Blair made the complaint after Chilcot was asked if the former Labour leader had been as “straight as he ought to be” with the public over the UK’s involvement in the Iraq War 14 years ago.
In response to the BBC’s political editor Laura Kuenssburg, Chilcot said:
“Any prime minister taking a country into war has got to be straight with the nation and carry it, so far as possible, with him or her.
“I don’t believe that was the case in the Iraq instance.”
In his first interview since the 12-volume report came out last year, Chilcot suggested Blair may have based his decision back in 2003 to involve the UK alongside the US on his beliefs rather than facts.
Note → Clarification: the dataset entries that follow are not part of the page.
Definition bolt_Restore (io : BoltRestoreIO) (reader : bytes) (b : BoltDBEmbed) (files : Files) : BoltDBEmbed * Files * option restore_error :=
  match ri_close io with
  | Some usable => (bolt_opened usable (be_NoSync b) b, files, Some RestoreClose)
  | None =>
      let b := bolt_Close b in
      let tmpPath := be_path b ++ restore_suffix in
      if negb (ri_create io) then (b, files, Some RestoreCreate) else
      let files := <[tmpPath := passed (ri_copy io) reader]> files in
      let removed := remove (ri_removed io) tmpPath files in
      match ri_copy io with
      | Some _ => (b, removed, Some RestoreWrite)
      | None =>
          if negb (ri_sync io) then (b, removed, Some RestoreSync) else
          if negb (ri_closeTemp io) then (b, removed, Some RestoreCloseTemp) else
          if negb (ri_rename io) then (b, removed, Some RestoreRename) else
          let files := rename tmpPath (be_path b) files in
          let '(files, err) := lib_open (ri_open io) (be_path b) files in
          match err with
          | Some e => (b, files, Some (RestoreOpen e))
          | None => (bolt_opened true (be_confNoSync b) b, files, None)
          end
      end
  end.

(** A read transaction copies the file as it is to the writer. *)
Definition bolt_Snapshot (io : SnapIO) (files : Files) (b : BoltDBEmbed) (w : Writer) : Writer * option snap_error :=
  if negb (be_open b) then (w, Some (SnapLib db_not_open)) else
  match sn_begin io with
  | Some e => (w, Some (SnapLib e))
  | None =>
      let data := db_copy (default [] (files !! be_path b)) in
      match w with
      | WFile content pos => to_file io data content pos
      | WStream out => to_stream io data out
      end
  end.

(** ** LMDB *)

Record LmdbEnv := mkLmdbEnv { le_open : bool; le_flagNoSync : bool; le_namespace : bytes; le_path : bytes; le_mmapSize : Z; le_noSync : bool }.

Definition lmdb_opened (open flag : bool) (l : LmdbEnv) : LmdbEnv :=
  mkLmdbEnv open flag (le_namespace l) (le_path l) (le_mmapSize l) (le_noSync l).

Fixpoint first_error {X} (steps : list (option X)) : option X :=
  match steps with
  | [] => None
  | Some e :: _ => Some e
  | None :: rest => first_error rest
  end.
Replying to Kuenssburg’s question as to whether Blair had given an exhaustive account of events at the inquiry, Chilcot said: “I think he gave an – what was… I hesitate to say this, rather, but I think it was from his perspective and standpoint – emotionally truthful and I think that came out also in his press conference after the launch statement.
“I think he was under very great emotional pressure during those sessions… he was suffering. He was deeply engaged. Now in that state of mind and mood you fall back on your instinctive skill and reaction, I think.”
Blair has hit out at the BBC, accusing it of being skewed against him claiming it’s clear from the transcript of the whole interview that Chilcot thinks he did not “depart from the truth.”
“The BBC headline stems from words put into John Chilcot’s mouth by the interviewer,” a spokeswoman for Blair said, before adding that five different inquiries have found that no intelligence was falsified.
The latter remark comes after the Chilcot report found that the PM had led the UK into war in Iraq on the false pretext that former Iraqi leader Saddam Hussein’s regime had weapons of mass destruction (WMD).
The report found there was no “imminent threat” by Hussein at the time, and that the war had therefore been waged on “flawed intelligence.”
Blair’s remarks come after the High Court on Wednesday heard a case against an order which bans any attempt to prosecute him over the Iraq War.
The order, which was handed down by Westminster Magistrates Court back in November 2016, declares Blair immune from criminal charges.
However, Michael Mansfield QC, representing former Iraqi General Abdul-Wahid Shannan ar-Ribat, argued that in light of the Chilcot findings, Blair should be prosecuted on the charge of ‘aggression’.
Meanwhile, families of veterans from the Iraq War, that saw 172 British soldiers killed and cost the economy £9.2 million (US$11.87 million), have crowd-funded £150,000 to carry out a forensic analysis of the Chilcot report in order to put Blair on trial.